━━ Records for processing

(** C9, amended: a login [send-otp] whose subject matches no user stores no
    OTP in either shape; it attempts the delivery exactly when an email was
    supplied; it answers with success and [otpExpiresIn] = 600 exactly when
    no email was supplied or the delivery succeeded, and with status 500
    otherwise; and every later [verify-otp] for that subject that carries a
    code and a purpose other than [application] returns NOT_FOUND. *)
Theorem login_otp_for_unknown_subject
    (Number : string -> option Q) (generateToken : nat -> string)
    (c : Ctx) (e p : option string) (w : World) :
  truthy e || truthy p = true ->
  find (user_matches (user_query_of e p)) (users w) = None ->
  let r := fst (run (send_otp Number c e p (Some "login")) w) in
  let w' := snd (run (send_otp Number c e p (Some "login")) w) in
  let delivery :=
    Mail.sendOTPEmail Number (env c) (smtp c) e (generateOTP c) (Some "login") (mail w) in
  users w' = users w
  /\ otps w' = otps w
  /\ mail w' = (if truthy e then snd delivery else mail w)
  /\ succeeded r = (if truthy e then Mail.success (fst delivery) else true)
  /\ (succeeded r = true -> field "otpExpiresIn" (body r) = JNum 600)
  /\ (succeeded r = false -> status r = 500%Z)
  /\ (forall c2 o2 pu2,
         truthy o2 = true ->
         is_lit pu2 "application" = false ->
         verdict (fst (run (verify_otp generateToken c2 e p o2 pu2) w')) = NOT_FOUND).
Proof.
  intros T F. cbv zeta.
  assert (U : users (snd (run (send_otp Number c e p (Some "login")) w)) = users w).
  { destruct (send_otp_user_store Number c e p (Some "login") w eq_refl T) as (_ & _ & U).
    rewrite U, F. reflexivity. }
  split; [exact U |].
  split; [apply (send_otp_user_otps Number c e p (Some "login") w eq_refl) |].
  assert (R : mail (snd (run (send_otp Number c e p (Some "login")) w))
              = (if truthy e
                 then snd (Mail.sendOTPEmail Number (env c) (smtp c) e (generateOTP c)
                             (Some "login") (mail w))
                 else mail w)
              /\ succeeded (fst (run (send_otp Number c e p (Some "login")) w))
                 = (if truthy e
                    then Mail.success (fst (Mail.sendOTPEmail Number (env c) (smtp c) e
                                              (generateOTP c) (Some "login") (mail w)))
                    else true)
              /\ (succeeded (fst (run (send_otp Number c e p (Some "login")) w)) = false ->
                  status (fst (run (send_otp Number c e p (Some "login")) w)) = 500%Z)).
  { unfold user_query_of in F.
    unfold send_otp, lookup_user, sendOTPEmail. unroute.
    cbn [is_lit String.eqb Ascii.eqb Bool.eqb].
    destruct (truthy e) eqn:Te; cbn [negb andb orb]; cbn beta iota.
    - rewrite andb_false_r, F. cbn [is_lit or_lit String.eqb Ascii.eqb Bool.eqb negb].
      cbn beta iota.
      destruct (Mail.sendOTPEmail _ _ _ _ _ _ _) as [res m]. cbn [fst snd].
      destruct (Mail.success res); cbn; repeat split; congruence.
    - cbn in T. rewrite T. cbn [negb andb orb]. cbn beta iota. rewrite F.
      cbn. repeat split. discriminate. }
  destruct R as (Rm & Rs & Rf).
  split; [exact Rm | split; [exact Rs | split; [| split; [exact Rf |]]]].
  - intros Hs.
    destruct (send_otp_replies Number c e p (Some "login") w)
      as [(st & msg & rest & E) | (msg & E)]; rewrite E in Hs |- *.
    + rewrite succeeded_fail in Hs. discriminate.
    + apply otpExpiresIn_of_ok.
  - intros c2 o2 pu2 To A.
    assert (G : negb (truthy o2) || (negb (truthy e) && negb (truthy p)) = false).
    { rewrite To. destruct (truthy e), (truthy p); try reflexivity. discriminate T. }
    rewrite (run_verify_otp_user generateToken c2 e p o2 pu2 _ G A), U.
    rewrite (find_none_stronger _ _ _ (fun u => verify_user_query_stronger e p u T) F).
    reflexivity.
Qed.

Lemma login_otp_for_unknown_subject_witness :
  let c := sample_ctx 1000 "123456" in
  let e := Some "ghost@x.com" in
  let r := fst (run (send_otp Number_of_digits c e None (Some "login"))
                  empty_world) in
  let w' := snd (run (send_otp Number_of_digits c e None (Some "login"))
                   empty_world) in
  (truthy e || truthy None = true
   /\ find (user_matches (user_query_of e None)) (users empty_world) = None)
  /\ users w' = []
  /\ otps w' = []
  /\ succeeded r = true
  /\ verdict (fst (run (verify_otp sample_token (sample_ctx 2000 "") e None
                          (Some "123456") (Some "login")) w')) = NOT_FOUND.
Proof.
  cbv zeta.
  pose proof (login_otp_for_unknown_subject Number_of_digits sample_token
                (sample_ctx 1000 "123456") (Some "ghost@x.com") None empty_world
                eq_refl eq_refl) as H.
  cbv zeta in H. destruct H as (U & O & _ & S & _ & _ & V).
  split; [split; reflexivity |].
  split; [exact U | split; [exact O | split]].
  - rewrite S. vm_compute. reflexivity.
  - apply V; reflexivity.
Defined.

━━━━
━━ Records for processing

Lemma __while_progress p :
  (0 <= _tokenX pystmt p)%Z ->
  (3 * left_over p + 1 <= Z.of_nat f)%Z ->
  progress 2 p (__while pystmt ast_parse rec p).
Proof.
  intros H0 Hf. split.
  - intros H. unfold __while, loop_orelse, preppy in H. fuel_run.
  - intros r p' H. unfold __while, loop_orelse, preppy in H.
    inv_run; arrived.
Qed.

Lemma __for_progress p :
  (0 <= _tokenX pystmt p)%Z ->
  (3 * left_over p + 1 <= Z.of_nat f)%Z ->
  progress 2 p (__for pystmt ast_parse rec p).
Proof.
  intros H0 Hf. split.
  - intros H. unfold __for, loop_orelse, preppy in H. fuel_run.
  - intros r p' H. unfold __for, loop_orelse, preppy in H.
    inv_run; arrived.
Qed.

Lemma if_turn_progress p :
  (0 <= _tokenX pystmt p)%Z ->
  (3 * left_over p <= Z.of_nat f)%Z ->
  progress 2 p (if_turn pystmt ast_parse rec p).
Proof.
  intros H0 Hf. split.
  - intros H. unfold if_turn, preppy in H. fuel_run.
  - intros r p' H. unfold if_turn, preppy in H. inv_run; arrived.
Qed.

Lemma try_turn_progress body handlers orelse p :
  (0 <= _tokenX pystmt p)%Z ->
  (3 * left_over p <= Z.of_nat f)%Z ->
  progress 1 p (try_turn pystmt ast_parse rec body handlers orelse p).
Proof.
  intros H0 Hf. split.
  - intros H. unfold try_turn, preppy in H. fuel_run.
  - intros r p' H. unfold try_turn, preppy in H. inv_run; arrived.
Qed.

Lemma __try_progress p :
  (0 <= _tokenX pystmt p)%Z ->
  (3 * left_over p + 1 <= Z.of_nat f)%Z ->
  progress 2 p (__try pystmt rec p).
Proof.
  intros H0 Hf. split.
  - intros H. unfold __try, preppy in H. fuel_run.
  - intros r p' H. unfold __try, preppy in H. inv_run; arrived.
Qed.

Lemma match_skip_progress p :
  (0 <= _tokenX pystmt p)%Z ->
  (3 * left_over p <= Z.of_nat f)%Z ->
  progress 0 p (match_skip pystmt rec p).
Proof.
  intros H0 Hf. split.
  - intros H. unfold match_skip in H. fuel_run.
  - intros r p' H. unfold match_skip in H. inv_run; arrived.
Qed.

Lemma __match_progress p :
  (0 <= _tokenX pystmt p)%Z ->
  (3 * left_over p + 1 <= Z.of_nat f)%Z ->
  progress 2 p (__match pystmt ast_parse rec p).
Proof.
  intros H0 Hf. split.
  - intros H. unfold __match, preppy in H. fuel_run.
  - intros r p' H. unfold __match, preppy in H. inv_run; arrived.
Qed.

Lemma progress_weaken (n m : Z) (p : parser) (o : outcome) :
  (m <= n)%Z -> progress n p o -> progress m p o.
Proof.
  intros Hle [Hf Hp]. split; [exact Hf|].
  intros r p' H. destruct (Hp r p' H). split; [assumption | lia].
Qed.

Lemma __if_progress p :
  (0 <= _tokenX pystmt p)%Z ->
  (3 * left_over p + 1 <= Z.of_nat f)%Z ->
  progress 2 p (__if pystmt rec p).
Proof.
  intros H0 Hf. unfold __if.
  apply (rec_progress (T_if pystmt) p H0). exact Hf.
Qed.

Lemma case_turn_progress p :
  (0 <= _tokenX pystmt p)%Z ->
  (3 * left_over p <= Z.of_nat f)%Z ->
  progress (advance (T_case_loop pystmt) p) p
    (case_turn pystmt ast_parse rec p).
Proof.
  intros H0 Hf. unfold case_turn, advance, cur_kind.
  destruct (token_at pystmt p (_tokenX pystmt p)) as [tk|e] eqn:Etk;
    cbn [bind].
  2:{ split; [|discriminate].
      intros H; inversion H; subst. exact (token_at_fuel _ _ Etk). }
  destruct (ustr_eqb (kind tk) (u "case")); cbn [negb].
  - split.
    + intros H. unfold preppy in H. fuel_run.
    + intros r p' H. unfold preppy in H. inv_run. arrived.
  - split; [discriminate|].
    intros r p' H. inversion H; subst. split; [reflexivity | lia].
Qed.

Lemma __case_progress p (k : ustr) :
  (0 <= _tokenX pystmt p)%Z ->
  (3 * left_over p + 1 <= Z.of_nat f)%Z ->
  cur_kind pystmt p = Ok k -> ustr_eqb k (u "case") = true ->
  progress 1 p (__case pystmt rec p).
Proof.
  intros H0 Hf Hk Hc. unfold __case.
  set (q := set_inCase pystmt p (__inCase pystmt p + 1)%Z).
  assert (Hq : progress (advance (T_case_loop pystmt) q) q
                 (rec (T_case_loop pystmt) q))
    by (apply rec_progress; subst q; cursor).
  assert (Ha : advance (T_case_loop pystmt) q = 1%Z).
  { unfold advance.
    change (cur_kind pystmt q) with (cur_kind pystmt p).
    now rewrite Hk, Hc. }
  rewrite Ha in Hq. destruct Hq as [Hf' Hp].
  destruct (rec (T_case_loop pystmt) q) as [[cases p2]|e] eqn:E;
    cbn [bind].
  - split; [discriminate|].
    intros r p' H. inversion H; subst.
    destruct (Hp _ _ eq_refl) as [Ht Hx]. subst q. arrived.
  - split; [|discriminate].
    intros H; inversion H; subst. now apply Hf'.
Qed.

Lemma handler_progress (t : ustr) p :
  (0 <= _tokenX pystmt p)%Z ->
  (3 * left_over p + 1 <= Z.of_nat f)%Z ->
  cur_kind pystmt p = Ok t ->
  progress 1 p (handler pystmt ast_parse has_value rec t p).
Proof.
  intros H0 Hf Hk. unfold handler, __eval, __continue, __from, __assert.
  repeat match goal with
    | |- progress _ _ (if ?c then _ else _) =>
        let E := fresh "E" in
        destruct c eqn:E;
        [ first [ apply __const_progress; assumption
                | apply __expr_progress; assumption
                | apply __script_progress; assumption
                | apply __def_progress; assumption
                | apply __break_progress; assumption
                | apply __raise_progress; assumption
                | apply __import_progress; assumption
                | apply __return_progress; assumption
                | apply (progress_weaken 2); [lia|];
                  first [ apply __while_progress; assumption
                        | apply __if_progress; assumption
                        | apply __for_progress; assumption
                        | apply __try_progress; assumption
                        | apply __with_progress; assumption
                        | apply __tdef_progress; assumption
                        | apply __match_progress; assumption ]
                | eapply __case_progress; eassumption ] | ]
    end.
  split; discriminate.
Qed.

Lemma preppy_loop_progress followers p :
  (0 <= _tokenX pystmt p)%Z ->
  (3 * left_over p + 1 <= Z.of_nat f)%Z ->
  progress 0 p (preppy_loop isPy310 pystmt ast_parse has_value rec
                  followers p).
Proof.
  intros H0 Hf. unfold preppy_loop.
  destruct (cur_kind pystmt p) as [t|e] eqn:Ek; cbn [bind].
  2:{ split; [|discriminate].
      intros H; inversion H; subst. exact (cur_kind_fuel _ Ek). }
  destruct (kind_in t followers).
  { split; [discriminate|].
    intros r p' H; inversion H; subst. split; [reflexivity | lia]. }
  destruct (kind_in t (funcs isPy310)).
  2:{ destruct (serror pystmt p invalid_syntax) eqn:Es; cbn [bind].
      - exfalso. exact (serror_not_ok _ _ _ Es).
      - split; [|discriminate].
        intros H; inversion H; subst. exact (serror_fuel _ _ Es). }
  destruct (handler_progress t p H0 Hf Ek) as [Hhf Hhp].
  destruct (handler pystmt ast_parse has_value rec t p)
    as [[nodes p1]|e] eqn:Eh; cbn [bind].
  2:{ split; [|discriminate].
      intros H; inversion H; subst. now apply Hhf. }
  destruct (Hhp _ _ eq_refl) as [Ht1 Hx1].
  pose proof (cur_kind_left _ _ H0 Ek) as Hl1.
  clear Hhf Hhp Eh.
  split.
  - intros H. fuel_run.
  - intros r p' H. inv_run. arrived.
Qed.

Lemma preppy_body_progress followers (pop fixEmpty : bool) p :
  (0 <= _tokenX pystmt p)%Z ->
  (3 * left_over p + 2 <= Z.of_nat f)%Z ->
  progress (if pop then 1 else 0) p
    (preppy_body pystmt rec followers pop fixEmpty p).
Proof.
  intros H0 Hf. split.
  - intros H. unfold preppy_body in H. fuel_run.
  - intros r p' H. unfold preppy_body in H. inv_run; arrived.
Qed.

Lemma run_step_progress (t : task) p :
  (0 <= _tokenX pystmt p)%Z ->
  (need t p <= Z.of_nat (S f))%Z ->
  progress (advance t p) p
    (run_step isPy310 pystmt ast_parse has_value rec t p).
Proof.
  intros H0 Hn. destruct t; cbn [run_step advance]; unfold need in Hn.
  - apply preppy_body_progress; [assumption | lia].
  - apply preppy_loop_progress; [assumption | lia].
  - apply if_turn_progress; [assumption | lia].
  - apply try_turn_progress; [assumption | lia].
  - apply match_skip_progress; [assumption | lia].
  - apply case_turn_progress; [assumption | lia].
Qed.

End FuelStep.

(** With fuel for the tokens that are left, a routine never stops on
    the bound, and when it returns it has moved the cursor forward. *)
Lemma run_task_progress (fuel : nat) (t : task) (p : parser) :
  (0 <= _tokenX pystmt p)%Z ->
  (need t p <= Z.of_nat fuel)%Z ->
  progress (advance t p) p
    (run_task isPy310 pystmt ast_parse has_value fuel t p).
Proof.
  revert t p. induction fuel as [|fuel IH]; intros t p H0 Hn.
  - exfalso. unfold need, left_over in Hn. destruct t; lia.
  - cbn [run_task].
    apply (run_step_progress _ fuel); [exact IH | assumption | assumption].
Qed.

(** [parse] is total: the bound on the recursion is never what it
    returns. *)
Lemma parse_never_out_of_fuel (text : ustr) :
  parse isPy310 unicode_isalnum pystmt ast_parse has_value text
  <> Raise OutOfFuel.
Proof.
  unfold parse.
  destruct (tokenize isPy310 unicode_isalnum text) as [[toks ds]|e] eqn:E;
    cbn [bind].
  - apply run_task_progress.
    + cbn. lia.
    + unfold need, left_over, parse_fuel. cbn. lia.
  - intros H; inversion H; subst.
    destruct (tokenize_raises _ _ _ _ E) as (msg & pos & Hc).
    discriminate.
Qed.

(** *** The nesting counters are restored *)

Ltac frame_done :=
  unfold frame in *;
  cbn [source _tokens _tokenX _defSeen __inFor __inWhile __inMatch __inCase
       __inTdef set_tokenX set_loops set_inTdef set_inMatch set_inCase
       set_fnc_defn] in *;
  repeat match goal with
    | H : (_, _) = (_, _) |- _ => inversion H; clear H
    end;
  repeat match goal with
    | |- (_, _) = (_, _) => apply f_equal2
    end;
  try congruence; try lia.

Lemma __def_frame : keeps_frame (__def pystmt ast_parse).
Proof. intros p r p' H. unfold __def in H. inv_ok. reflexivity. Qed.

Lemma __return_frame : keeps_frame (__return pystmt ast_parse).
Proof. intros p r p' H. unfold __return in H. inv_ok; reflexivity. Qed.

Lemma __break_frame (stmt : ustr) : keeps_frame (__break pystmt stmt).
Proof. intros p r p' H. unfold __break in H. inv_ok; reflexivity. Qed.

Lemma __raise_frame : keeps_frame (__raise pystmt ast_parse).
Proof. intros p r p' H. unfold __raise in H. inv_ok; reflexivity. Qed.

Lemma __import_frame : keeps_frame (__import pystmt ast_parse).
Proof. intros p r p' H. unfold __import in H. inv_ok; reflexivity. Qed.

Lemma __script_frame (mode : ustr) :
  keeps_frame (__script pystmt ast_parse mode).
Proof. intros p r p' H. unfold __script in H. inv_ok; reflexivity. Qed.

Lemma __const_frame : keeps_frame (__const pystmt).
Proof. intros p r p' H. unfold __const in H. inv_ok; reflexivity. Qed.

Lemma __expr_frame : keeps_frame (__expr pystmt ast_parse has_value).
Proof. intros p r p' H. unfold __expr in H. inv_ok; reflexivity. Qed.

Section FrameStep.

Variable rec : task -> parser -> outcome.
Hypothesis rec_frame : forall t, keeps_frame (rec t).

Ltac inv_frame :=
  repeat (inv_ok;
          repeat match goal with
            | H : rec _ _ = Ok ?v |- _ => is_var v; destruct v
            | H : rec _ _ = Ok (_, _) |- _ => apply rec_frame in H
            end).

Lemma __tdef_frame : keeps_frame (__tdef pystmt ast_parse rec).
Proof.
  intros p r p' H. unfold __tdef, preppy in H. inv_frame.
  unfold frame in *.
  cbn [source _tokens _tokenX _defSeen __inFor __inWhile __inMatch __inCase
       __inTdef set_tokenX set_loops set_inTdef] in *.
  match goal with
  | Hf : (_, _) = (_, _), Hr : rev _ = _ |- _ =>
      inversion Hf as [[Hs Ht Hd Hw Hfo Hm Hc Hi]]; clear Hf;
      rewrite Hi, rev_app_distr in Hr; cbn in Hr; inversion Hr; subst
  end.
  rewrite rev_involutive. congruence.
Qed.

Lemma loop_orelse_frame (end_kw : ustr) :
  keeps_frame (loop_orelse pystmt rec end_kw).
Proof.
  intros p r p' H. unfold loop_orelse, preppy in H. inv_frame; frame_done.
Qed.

━━━━
━━ Records for processing

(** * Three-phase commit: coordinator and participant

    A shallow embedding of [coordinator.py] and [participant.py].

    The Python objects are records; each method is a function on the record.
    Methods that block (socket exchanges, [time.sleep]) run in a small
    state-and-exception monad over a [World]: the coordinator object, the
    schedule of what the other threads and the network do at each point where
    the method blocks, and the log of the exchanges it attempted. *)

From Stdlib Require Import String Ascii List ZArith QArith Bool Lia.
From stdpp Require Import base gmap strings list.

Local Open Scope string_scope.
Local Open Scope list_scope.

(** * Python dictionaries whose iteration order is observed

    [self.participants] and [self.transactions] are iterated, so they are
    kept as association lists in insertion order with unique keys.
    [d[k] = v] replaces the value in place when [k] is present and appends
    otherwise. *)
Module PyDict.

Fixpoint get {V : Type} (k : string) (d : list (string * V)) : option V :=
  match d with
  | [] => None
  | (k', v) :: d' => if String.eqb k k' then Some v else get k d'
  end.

━━━━

**What is needed**
Using the records above, copy word for word the line with "Lemma __try_progress p", the line with "Lemma __match_progress p", and every line between them.

**Worked solution**
Lemma __try_progress p :
  (0 <= _tokenX pystmt p)%Z ->
  (3 * left_over p + 1 <= Z.of_nat f)%Z ->
  progress 2 p (__try pystmt rec p).
Proof.
  intros H0 Hf. split.
  - intros H. unfold __try, preppy in H. fuel_run.
  - intros r p' H. unfold __try, preppy in H. inv_run; arrived.
Qed.

Lemma match_skip_progress p :
  (0 <= _tokenX pystmt p)%Z ->
  (3 * left_over p <= Z.of_nat f)%Z ->
  progress 0 p (match_skip pystmt rec p).
Proof.
  intros H0 Hf. split.
  - intros H. unfold match_skip in H. fuel_run.
  - intros r p' H. unfold match_skip in H. inv_run; arrived.
Qed.

Lemma __match_progress p :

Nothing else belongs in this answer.